Part C: Initial Kinetic Energy
The formula for kinetic energy (K) is given by:
K = (1/2) * I * ω^2
Given:
I = 4.90 kg⋅m^2 (moment of inertia)
ω = 2.80 rad/s (angular velocity)
Using the given values, we can calculate the initial kinetic energy (K):
K = (1/2) * 4.90 kg⋅m^2 * (2.80 rad/s)^2
K = 19.488 J (Joules)
The kinetic energy of the system before the dumbbells are pulled in is 19.488 Joules.

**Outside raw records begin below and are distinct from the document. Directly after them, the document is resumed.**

(* ===== verification/ConversationView.v ===== *)
(** * ConversationView: what the conversation panel renders

    The element that [ConversationPanel] returns, lines 178-289 of
    [src/frontend/src/pages/login.tsx], and the message hook of lines
    133-139.  The state, the handlers and the panel in time are in
    [Conversation].

    The tree is written over any type of events: the panel is given the
    event of its close button by its page ([onClose]), and the events of
    its own two controls, the draft and the send button, are parameters
    ([onDraft], [onSend]).  With [PanelEvent] for these it is the panel
    on its own; a page gives them an event of its own.

    A render can throw: the time of a message is formatted by
    [formatMessageTimestamp]. *)

From Stdlib Require Import QArith ZArith Lia Ascii.
From stdpp Require Import base tactics option list strings gmap relations.
From S2P Require Import Prelude JsNumber JsString JsValue Calendar RefHost Leads Filters Dates.
From S2P Require Import View Conversation Middleware Login Shell.
Close Scope Q_scope.
Open Scope string_scope.

(** ** The tree *)

(** What the hook of lines 133-139 returns. *)
Record MessagesSwr : Type := {
  msg_data : option MessagesResponse;
  msg_error : option exn;
  msg_isValidating : bool;
}.

(** The hook before its first response. *)
Definition no_messages : MessagesSwr :=
  {| msg_data := None; msg_error := None; msg_isValidating := true |}.

(** The events of the panel on its own. *)
Inductive PanelEvent : Type :=
| DraftChanged (text : string)
| SendClicked
| CloseClicked.

Section Panel.
Context {host : Host} {E : Type}.
Variable now : Z.
Variable onDraft : string -> E.
Variable onSend : E.

(** Lines 221-249: a message of the list. *)
Definition message_row (msg : ConversationMessage) : result exn (node E) :=
  let outgoing := bool_decide (direction msg = outbound) in
  let incoming := bool_decide (direction msg = inbound) in
  time ← formatMessageTimestamp now (InString (timestamp msg));
  Ok (Elem "div"
        [ Str "key" (message_key msg);
          Str "className"
            (clsx [ Some "flex"; class_when outgoing "justify-end"; class_when incoming "justify-start" ]) ]
        [ Elem "div"
            [ Str "className"
                (clsx [ Some "max-w-[75%] rounded-2xl px-4 py-3 shadow-sm";
                        Some (if outgoing then "bg-slate-900 text-white" else "bg-white text-black") ]) ]
            [ Elem "p" [Str "className" "text-sm leading-relaxed"] [Text (message msg)];
              Elem "div"
                [ Str "className"
                    (clsx [ Some "mt-2 flex items-center justify-between text-xs md:text-[11px]";
                            Some (if outgoing then "text-white/70" else "text-black/50") ]) ]
                (Elem "span" [] [Text time]
                 :: when (opt_str_truthy (msg_status msg))
                      (Elem "span" [] [Text (default "" (msg_status msg))])) ] ]).


(** Lines 178-289: what the panel renders. *)
Definition ConversationPanel (swr : MessagesSwr) (st : PanelState) (lead : Lead) (onClose : E)
    : result exn (node E) :=
  let messages := panel_messages (msg_data swr) in
  let failed := default false (exn_truthy <$> msg_error swr) in
  rows ← result_mapM message_row messages;
  Ok (Elem "div" [Str "className" "fixed inset-0 z-50 flex items-stretch justify-center bg-black/40 px-0 py-0 backdrop-blur-sm md:items-center md:px-4 md:py-6"]
        [ Elem "div" [Str "className" "flex h-full w-full max-w-3xl flex-col bg-white shadow-xl md:h-[90vh] md:rounded-2xl"]
            [ Elem "div" [Str "className" "flex items-start justify-between border-b border-slate-200 px-4 py-3 sm:px-6 sm:py-4"]
                [ Elem "div" []
                    [ Elem "p" [Str "className" "text-xs font-semibold uppercase tracking-[0.3rem] text-black/60"] [Text (display_id lead)];
                      Elem "h2" [Str "className" "mt-1 text-lg font-semibold text-black sm:text-xl"]
                        [Text (if str_truthy (title lead) then title lead else "Untitled property")];
                      Elem "p" [Str "className" "mt-1 text-sm text-black/70"]
                        [ Text (lister_name lead); Text " · ";
                          Text (default "No phone" (lister_phone lead)) ] ];
                  Elem "button"
                    [ Str "type" "button"; Handler "onClick" onClose;
                      Str "className" "rounded-full border border-slate-200 px-4 py-2 text-sm font-medium text-black transition-colors hover:border-slate-300 hover:text-black/70" ]
                    [Text "Close"] ];
              Elem "div" [Str "className" "flex-1 space-y-3 overflow-y-auto bg-slate-50 px-3 py-4 sm:px-4 sm:py-6"]
                (when failed
                   (InlineNotice (Some notice_error) None
                      (text_child "We couldn’t load this conversation."))
                 ++ when ((length messages =? 0)%nat && negb failed)
                      (InlineNotice (Some notice_info) None
                         (text_child "No messages yet. Start the conversation below."))
                 ++ rows
                 ++ when (msg_isValidating swr && (0 <? length messages)%nat)
                      (Elem "p" [Str "className" "text-center text-xs text-black/50"] [Text "Updating…"]));
              Elem "div" [Str "className" "border-t border-slate-200 px-4 py-3 sm:px-6 sm:py-4"]
                (when (str_truthy (default "" (sendError st)))
                   (Elem "div" [Str "className" "mb-3"]
                      [InlineNotice (Some notice_error) None (text_child (default "" (sendError st)))])
                 ++ [ Elem "div" [Str "className" "space-y-3"]
                        [ Elem "textarea"
                            [ Str "value" (draft st); ValueHandler "onChange" onDraft;
                              Str "placeholder" "Type your reply…"; Num "rows" 3;
                              Str "className" "w-full rounded-xl border border-slate-300 px-4 py-3 text-sm text-black focus:border-slate-500 focus:outline-none focus:ring-2 focus:ring-slate-200" ] [];
                          Elem "div" [Str "className" "flex flex-col gap-3 sm:flex-row sm:items-center sm:justify-between"]
                            [ Elem "p" [Str "className" "text-xs text-black/50"]
                                [Text "Replies are sent via your approved WhatsApp template session."];
                              Elem "button"
                                [ Str "type" "button"; Handler "onClick" onSend;
                                  Flag "disabled" (send_disabled st);
                                  Str "className" "w-full rounded-full bg-slate-900 px-5 py-2 text-sm font-medium text-white transition-colors hover:bg-slate-800 disabled:cursor-not-allowed disabled:opacity-60 sm:w-auto" ]
                                [Text "Send reply"] ] ] ]) ] ]).


(** The time of the message can be shown. *)
Definition timed (msg : ConversationMessage) : Prop :=
  timestamp msg = "" \/ is_Some (parseISO (timestamp msg)).

End Panel.

(** What an event of the panel on its own does to it, the close button
    apart: the page takes the panel away. *)
Definition panel_event (e : PanelEvent) (s : PanelSys) : PanelSys :=
  match e with
  | DraftChanged text => update_panel (setDraft text (panel s)) (panel_tasks s) [] s
  | SendClicked =>
      update_panel (setSendError None (panel s)) (panel_tasks s ++ [Replying])
        [CallReply (lead_id s) (trim (draft (panel s)))] s
  | CloseClicked => s
  end.

(** ** Facts *)

Section PanelFacts.
Context {host : Host} {E : Type}.
Variable now : Z.
Variable onDraft : string -> E.
Variable onSend : E.

Local Notation "'row'" := (message_row (E := E) now).
Local Notation "'view'" := (ConversationPanel now onDraft onSend).

Lemma message_row_inert msg tree : row msg = Ok tree -> inert tree.
Proof.
  unfold message_row; intros (time & _ & [= <-])%result_bind_ok.
  destruct (opt_str_truthy (msg_status msg)); repeat split.
Qed.

Lemma message_rows_inert msgs rows : result_mapM row msgs = Ok rows -> Forall inert rows.
Proof.
  intros Hrows%result_mapM_Forall2.
  induction Hrows as [|msg tree msgs rows Hrow%message_row_inert _ IH]; constructor; assumption.
Qed.

Lemma message_row_is_ok msg : is_ok (row msg) = true <-> timed msg.
Proof.
  unfold message_row, timed; cbv zeta.
  rewrite <- formatMessageTimestamp_is_ok with (now := now).
  destruct (formatMessageTimestamp now (InString (timestamp msg))); cbn; tauto.
Qed.

(** The handlers of a render: the close button, the send button unless
    it is disabled, and the draft. *)
Lemma ConversationPanel_handlers swr st lead onClose tree :
  view swr st lead onClose = Ok tree ->
  clicks tree = (onClose :: if send_disabled st then [] else [onSend])
  /\ changes tree = [onDraft] /\ submits tree = [] /\ picks tree = [].
Proof.
  unfold ConversationPanel.
  intros (rows & (Hc & Hch & Hs & Hp)%message_rows_inert%inert_all & [= <-])%result_bind_ok.
  forget_styles; tree_handlers.
  rewrite Hc, Hch, Hs, Hp, !InlineNotice_text_clicks, !InlineNotice_text_changes,
    !InlineNotice_text_submits, !InlineNotice_text_picks.
  generalize (send_disabled st) (default false (exn_truthy <$> msg_error swr))
    (length (panel_messages (msg_data swr))) (msg_isValidating swr)
    (str_truthy (default "" (sendError st))).
  intros disabled failed count validating errored; cbn.
  destruct disabled, failed, count, validating, errored; repeat split.
Qed.

(** What a render offers: the close button, the send button when the
    trimmed draft is not empty, and the draft. *)
Lemma ConversationPanel_raises swr st lead onClose tree e :
  view swr st lead onClose = Ok tree ->
  offered tree e
  <-> e = onClose \/ (send_disabled st = false /\ e = onSend) \/ exists text, e = onDraft text.
Proof.
  intros (Hc & Hch & Hs & Hp)%ConversationPanel_handlers.
  rewrite (offered_lists _ _ _ _ _ _ Hc Hs Hp Hch).
  destruct (send_disabled st); cbn [In app]; split; intros Hcase;
    repeat (destruct_or?; destruct_and?; try match goal with H : ex _ |- _ => destruct H end);
    subst; try done.
  all: disj.
Qed.

(** The panel renders when the time of every message can be shown, and
    only then. *)
Lemma ConversationPanel_is_ok swr st lead onClose :
  is_ok (view swr st lead onClose) = true <-> Forall timed (panel_messages (msg_data swr)).
Proof.
  unfold ConversationPanel; cbv zeta.
  rewrite <- (Forall_iff _ _ _ message_row_is_ok), <- result_mapM_is_ok.
  destruct (result_mapM _ _); cbn; tauto.
Qed.

End PanelFacts.

Section PanelAlone.
Context {host : Host}.
Variable now : Z.

Local Notation "'view'" := (ConversationPanel now DraftChanged SendClicked).

(** The panel lets the operator type and close at any time, and send
    exactly when the trimmed draft is not empty. *)
Theorem ConversationPanel_offers swr st lead tree e :
  view swr st lead CloseClicked = Ok tree ->
  offered tree e
  <-> (exists text, e = DraftChanged text) \/ e = CloseClicked
      \/ (e = SendClicked /\ send_disabled st = false).
Proof.
  intros Hrender; etransitivity; [eapply ConversationPanel_raises, Hrender|].
  split; intros Hcase; repeat (destruct_or?; destruct_and?); eauto.
Qed.

(** What the panel offers, the close button apart, is a step of the
    panel in time. *)
Theorem offered_is_pstep swr s lead tree e :
  view swr (panel s) lead CloseClicked = Ok tree -> offered tree e -> e <> CloseClicked ->
  pstep s (panel_event e s).
Proof.
  intros Hrender He Hne; eapply ConversationPanel_raises in He; [|exact Hrender].
  destruct He as [->|[[Hsend ->]|[text ->]]];
    [contradiction | apply pstep_send, Hsend | apply pstep_type].
Qed.

End PanelAlone.

(** ** Examples on the reference host *)

Definition sample_messages : list ConversationMessage := [
  {| msg_id := Some "m1"; direction := outbound; message := "Buna ziua";
     message_type := "template"; timestamp := "2024-03-15T08:05:00Z";
     msg_status := Some "delivered" |};
  {| msg_id := None; direction := inbound; message := "Da, este disponibil";
     message_type := "text"; timestamp := "2024-03-15T08:10:00Z"; msg_status := None |}
].

Definition polled (msgs : list ConversationMessage) : MessagesSwr :=
  {| msg_data := Some {| messages := msgs |}; msg_error := None; msg_isValidating := false |}.

Definition sample_panel (swr : MessagesSwr) (text : string) : result exn (node PanelEvent) :=
  ConversationPanel (host := host_bucharest) sample_today DraftChanged SendClicked swr
    {| draft := text; sendError := None |} (sample_lead "p1" "2024-03-01" ∅) CloseClicked.

Example ConversationPanel_examples :
  (clicks <$> sample_panel (polled sample_messages) "") = Ok [CloseClicked] /\
  (clicks <$> sample_panel (polled sample_messages) "  ") = Ok [CloseClicked] /\
  (clicks <$> sample_panel (polled sample_messages) " ok ") = Ok [CloseClicked; SendClicked] /\
  (text_content <$> sample_panel (polled sample_messages) "")
  = Ok "p1Untitled property · No phoneCloseBuna ziua10:05deliveredDa, este disponibil10:10Replies are sent via your approved WhatsApp template session.Send reply" /\
  (text_content <$> sample_panel (polled []) "")
  = Ok "p1Untitled property · No phoneCloseNo messages yet. Start the conversation below.Replies are sent via your approved WhatsApp template session.Send reply" /\
  sample_panel
    (polled [{| msg_id := None; direction := inbound; message := "?"; message_type := "text";
                timestamp := "yesterday"; msg_status := None |}]) ""
  = Throw (RangeError "Invalid time value").
Proof. vm_compute; repeat split; reflexivity. Qed.

(** ** Witnesses *)

Lemma ConversationPanel_offers_witness :
  exists tree, sample_panel (polled sample_messages) " ok " = Ok tree
    /\ (offered tree SendClicked
        <-> (exists text, SendClicked = DraftChanged text) \/ SendClicked = CloseClicked
            \/ (SendClicked = SendClicked
                /\ send_disabled {| draft := " ok "; sendError := None |} = false)).
Proof.
  destruct (sample_panel (polled sample_messages) " ok ") as [tree|e] eqn:Hrender;
    [|vm_compute in Hrender; discriminate].
  exists tree; split; [reflexivity|].
  exact (ConversationPanel_offers (host := host_bucharest) sample_today (polled sample_messages)
           {| draft := " ok "; sendError := None |} (sample_lead "p1" "2024-03-01" ∅) tree
           SendClicked Hrender).
Defined.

Part D: Final Kinetic Energy
Using the final angular velocity (ω_final) from Part B, we can calculate the final kinetic energy (K_final) using the same formula as in Part C:
K_final = (1/2) * I_final * ω_final^2
Given:
I_final = 0.396 kg⋅m^2 (new moment of inertia)
ω_final = 34.65 rad/s (final angular velocity)
Calculating K_final:
K_final = (1/2) * 0.396 kg⋅m^2 * (34.65 rad/s)^2
K_final = 247.219 Joules
The kinetic energy of the system after the dumbbells are pulled in is 247.219 Joules.